You mention his parents in the first part of your post, but the rest is all about your MIL. How do you get along with your FIL? Are the same issues you have with your husband the same ones you have with his father?

I.E., has the family just learned to cope with her behaviour knowing it will blow over or it is just easier to acquiese to her?

One of the previous posters also stated that you give her tremendous power by letting her actions define you.

Does she treat her son and husband similar to how she treats you?

The point is that if they have all managed let her treatment of others get a free pass all these years, then you won't have much chance of changing her at this late date. As others have said, you don't have to visit her. If she's going to have the same opinion of you whether you are nice to her or not, it benefits you to be nice and not give her any other ammunition.

Where does your spouse fit in in that family (only son, oldest son, middle, baby, etc.)?
 
Do we have the same MIL? Your DH is right, she won't change if you say something, it will only make it worse. We tried. Anyway, I just ignore her and then explain to the kids that grandma has some mental issues. For my situation, the MIL wants to cause trouble in our relationship, don't give her that power.

OH! This past year, when my MIL makes some nasty comments, I give my DH a hug or a kiss. It has actually shut her up a few times. Good luck with your MIL.
 
I would tell DH that he can visit anytime we wants but that I would not be joining him. I choose not to cooperate in my own abuse.
 
This is all good advice. Nothing to add to it, except in the 4th paragraph, I think the poster meant that that doesn't "mean he likes what they do and don't take it as a personal affront against you.."

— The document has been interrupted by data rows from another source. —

(* ===== verification/TimerDispatcherSteps.v ===== *)
(** * Correctness of TimerDispatcher: every step

    The invariant of [TimerDispatcherFacts.v] holds in every state that timer objects,
    deferred calls and kernel timers reach together, and no step of theirs fails. *)

From S2P Require Import Prelude Zx Deadline Timer TimerFacts TimerSystem TimerInv TimerSteps TimerDispatcher TimerDispatcherFacts.
Import Timer TimerDispatcher.

(** ** With the lock of an object *)

(** The thread goes to wait in [timer_cancel]. *)
Lemma start_locked x a o c l h u cl :
  rest_ok x (Some a) -> objects x !! a = Some o -> acc x a o h u cl -> a ∉ waiting (tsys x) -> modes (tsys x) !! c = Some Running ->
  (let b := list_in_list a (state (tsys x)) in l b <> free /\ token_of (l b) = h + zb b /\ user_of (l b) = u /\ caller_of (l b) = cl /\ lock_ok (with_lock (l b) o) /\
   tokens x a o + h = zb (pending (with_lock (l b) o))) ->
  exists x', start_cancel c a l x = Some x' /\ dinv x'.
Proof.
  intros R Ha A Hw Hm (H0 & H1 & H2 & H3 & H4 & H5). destruct (start_cancel_spec x a o h u cl R Ha A c l Hw Hm) as (t & E & R' & A' & Hq & Ew & _). rewrite E. eexists. split; [done|].
  eapply dinv_join; [done | simpl; apply lookup_insert_eq|]. pose proof (c_refs _ _ _ _ _ _ A) as C1. pose proof (c_refs _ _ _ _ _ _ A') as C2. simpl in C2.
  split; simpl; rewrite ?H1, ?H2, ?H3; try done.
  - lia.
  - rewrite Ew. split; [done|]. intros _. apply list_elem_of_here.
Qed.

Lemma finish_cancel_spec x a o b u cl :
  rest_ok x (Some a) -> objects x !! a = Some o -> acc x a o (zb b) u cl -> 0 <= u -> 1 <= u + zb (closing o) -> cancel_pending_ (td o) = false -> tokens x a o + zb b = 1 ->
  exists o', finish_cancel a b x = Some (put a o' x) /\ rest_ok (put a o' x) (Some a) /\ acc (put a o' x) a o' 0 u cl /\ td o' = set_pending (negb b) (td o) /\ closing o' = closing o /\
    tokens (put a o' x) a o' = zb (negb b).
Proof.
  intros R Ha A Hu Hc Hp Ht. unfold finish_cancel, CancelTimerLocked_done. rewrite Ha. cbn [mbind option_bind]. pose proof (c_refs _ _ _ _ _ _ A) as C1. pose proof (c_users _ _ _ _ _ _ A) as C2.
  pose proof (tokens_nonneg x a o). pose proof (times_nonneg (a, releasing) (map snd (dpc_threads x))). destruct b; simpl in *.
  - assert (0 <= zb (has_handle o)) by (destruct (has_handle o); simpl; lia). destruct (Z.eqb_spec (refs o - 1) 0); [lia|]. eexists. split; [done|]. split_and!; try done.
    + by apply rest_ok_put.
    + apply (acc_object x _ a o _ 1 u 0 u); try done; simpl; try lia; [apply (c_fields _ _ _ _ _ _ A) | apply (c_handle _ _ _ _ _ _ A)].
    + simpl. destruct (td o). simpl in *. by subst.
    + destruct (tokens_object x (put a (with_refs (refs o - 1) (with_td (td o) o)) x) a o (with_refs (refs o - 1) (with_td (td o) o))) as [-> _]; try done. lia.
  - eexists. split; [done|]. split_and!; try done.
    + by apply rest_ok_put.
    + apply (acc_object x _ a o _ 0 u 0 u); try done; simpl; try lia; [apply (c_fields _ _ _ _ _ _ A) | apply (c_handle _ _ _ _ _ _ A)].
    + destruct (tokens_object x (put a (with_td (set_pending true (td o)) o) x) a o (with_td (set_pending true (td o)) o)) as [-> _]; try done. lia.
Qed.

(** What [CancelTimerLocked] finds and leaves. *)
Lemma cancel_locked t : fields_ok t -> let '(cancels, t') := CancelTimerLocked t in
  fields_ok t' /\ deadline_ t' = 0 /\ cancel_pending_ t' = cancel_pending_ t /\ cancels = negb (deadline_ t =? 0) && negb (cancel_pending_ t).
Proof.
  intros (F1 & F2 & F3 & F4). unfold CancelTimerLocked. simpl. assert (is_i64 0) by (unfold is_i64; lia). destruct (Z.eqb_spec (deadline_ t) 0) as [E|E]; simpl; [split_and!; try done; simpl; lia|].
  destruct (cancel_pending_ t) eqn:Ep; simpl; rewrite ?Ep; split_and!; try done; simpl; lia.
Qed.

Lemma set_fields now d s t : fields_ok t -> deadline_ t = 0 -> is_i64 d -> 0 <= s < 2 ^ 63 ->
  let '(sets, t') := Set_ now d s t in fields_ok t' /\ cancel_pending_ t' = cancel_pending_ t /\
    (if sets : bool then cancel_pending_ t = false /\ deadline_ t' <> 0 else deadline_ t' = 0 \/ cancel_pending_ t = true).
Proof.
  intros (F1 & F2 & F3 & F4) Hd Hi Hs. unfold Set_. destruct (Z.eqb_spec d 0) as [|Hd0]; simpl; [split_and!; try done; by left|]. destruct (d <=? now); simpl; [split_and!; try done; by left|].
  destruct (cancel_pending_ t) eqn:Ep; simpl; rewrite ?Ep; split_and!; try done; try (simpl; lia); by right.
Qed.

Lemma finish_set_inv x a o c d s did_cancel :
  rest_ok x (Some a) -> objects x !! a = Some o -> acc x a o 0 1 None -> a ∉ waiting (tsys x) -> modes (tsys x) !! c = Some Running -> is_i64 d -> 0 <= s < 2 ^ 63 ->
  deadline_ (td o) = 0 -> tokens x a o = zb (cancel_pending_ (td o)) -> in_queue x a = 0 -> (did_cancel = true -> active a (state (tsys x)) = false) ->
  exists x', finish_set c a d s did_cancel x = Some x' /\ dinv x'.
Proof.
  intros R Ha A Hw Hm Hi Hs Hd Ht Hq Hact. unfold finish_set. rewrite Ha. cbn [mbind option_bind].
  pose proof (set_fields (clock (tsys x)) d s (td o) (c_fields _ _ _ _ _ _ A) Hd Hi Hs) as Hf. destruct (Set_ _ _ _ _) as [sets t]. destruct Hf as (F1 & F2 & F3). pose proof (c_users _ _ _ _ _ _ A).
  set (x1 := put a (with_td t o) x). assert (rest_ok x1 (Some a)) as R1 by (by apply rest_ok_put).
  destruct (tokens_object x x1 a o (with_td t o)) as [E1 E2]; try done. destruct sets.
  2: { apply (unlock_inv x1 a (with_td t o)); [done | simpl; apply lookup_insert_eq|]. split; try done.
    - apply (acc_object x _ a o _ 0 1 0 1); try done. apply (c_handle _ _ _ _ _ _ A).
    - rewrite E1, Ht. unfold wants. simpl. rewrite F2. destruct F3 as [->| ->]; simpl; [done | by rewrite orb_true_r].
    - split; [by rewrite E2|]. simpl. intros Hp Hn. destruct F3 as [?|F3]; [done | congruence]. }
  destruct F3 as [Hp Hdn]. set (o2 := with_refs (refs o + 1) (with_td t o)). set (x2 := put a o2 x1). assert (rest_ok x2 (Some a)) as R2 by (apply rest_ok_put; try done; simpl; rewrite lookup_insert_eq; done).
  assert (objects x2 !! a = Some o2) as Ha2 by (simpl; apply lookup_insert_eq). destruct (tokens_object x x2 a o o2) as [E3 E4]; try done. rewrite Hp in Ht. simpl in Ht.
  assert (acc x2 a o2 1 1 None) as A2.
  { destruct A as [C1 C2 C3 C4 C9 C5 C6 C7 C8]. split; simpl; try done; try lia. }
  destruct did_cancel.
  - destruct (set_timer_spec x2 a o2 1 1 None R2 Ha2 A2 c) as (tt & dd & -> & R3 & A3 & Q3 & D3 & D4 & W3); try done; [by apply Hact|]. cbn [mbind option_bind].
    apply (unlock_inv _ a o2); [done | done|]. split; try done.
    + pose proof (c_one _ _ _ _ _ _ A3) as H1. unfold wants. simpl. destruct (Z.eqb_spec (deadline_ t) 0); [done|]. simpl.
      pose proof (tokens_split (with_tsys tt x2) a o2). lia.
    + simpl. by rewrite W3.
    + split; [simpl; congruence|]. intros _ _. exists dd. split_and!; try done. rewrite Q3. lia.
  - apply (start_locked _ _ _ _ _ 1 1 None R2 Ha2 A2); try done.
    assert (list_in_list a (state (tsys x2)) = false) as -> by (unfold in_queue, zb in Hq; simpl in *; by destruct (list_in_list a (state (tsys x)))).
    split_and!; try done; [split; simpl; congruence|]. rewrite E3. simpl. lia.
Qed.

(** ** System calls *)

Lemma object_is_true f a x : object_is f a x = true -> exists o, objects x !! a = Some o /\ f o = true.
Proof. unfold object_is. destruct (objects x !! a) as [o|]; [by exists o | done]. Qed.

Lemma is_free_lock o : is_free o = true -> lock o = free.
Proof. unfold is_free. by destruct (lock o). Qed.

(** The references of an object change. *)
Lemma counts_ok x a o o' :
  obj_ok x a o -> td o' = td o -> lock o' = lock o -> irq o' = irq o -> 0 <= users o' -> (has_handle o' = true -> closing o' = false) -> (closing o = true -> closing o' = true) ->
  refs o' - zb (has_handle o') - zb (closing o') - users o' = refs o - zb (has_handle o) - zb (closing o) - users o -> obj_ok (put a o' x) a o'.
Proof.
  intros [O1 O2 O3 O4 O5] Et El Ei Hu Hh Hc Hr. destruct (tokens_object x (put a o' x) a o o') as [E1 E2]; try done. split; rewrite ?El, ?Et; try done.
  - apply (acc_object x _ a o o' (token_of (lock o)) (user_of (lock o))); try done; [rewrite Et; apply (c_fields _ _ _ _ _ _ O1) | pose proof (c_h _ _ _ _ _ _ O1); lia | lia].
  - unfold lock_ok in *. rewrite El, Et. destruct (lock o); try done; tauto.
  - rewrite E1, O3. unfold pending. by rewrite El, Et.
  - intros Hf. apply (free_ok_object x); [done | by apply O5].
Qed.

You most likely won't win, in the fights you are having with your husband, so I would follow the below advice. You don't have to be treated badly, if you aren't around her. If you are around her, keep it zipped and let her look like the nasty person you say she is.


Oh, I agree with everyone.

You are allowing the abuse to happen and then blaming your DH for it. YOU need to stop putting yourself in harms way. Your DH has acknowledged the flaws in his parents, so leave it at that and stop interaction with them as much as possible.

You are not going to change your in-laws and your DH has accepted that and has acknowledged that. NOW you just need to stop fighting with them and just be the adult one and bow out of a no-win situation.

Focus on your marriage and forget the in-laws!

Your DH will continue to see them but that doesn't mean he doesn't like what they do and don't take it as a personal affront against you. Let him have a relationship with his parents, but also let him know that you've had enough.

If you do find yourself around them, be polite. If they start in, then just get up and leave. It is hard to continue a fight with someone who chooses not to participate.

It is not YOU ... THEY are the ones with the problem and they will just have to find a new punching bag because, you need to make the decision that it is not going to be you anymore.

TAKE CHARGE and be strong. Just as you would remove a child from a bad situation, you need to remove YOURSELF from this one.

If you want your marriage to continue, you need to do this!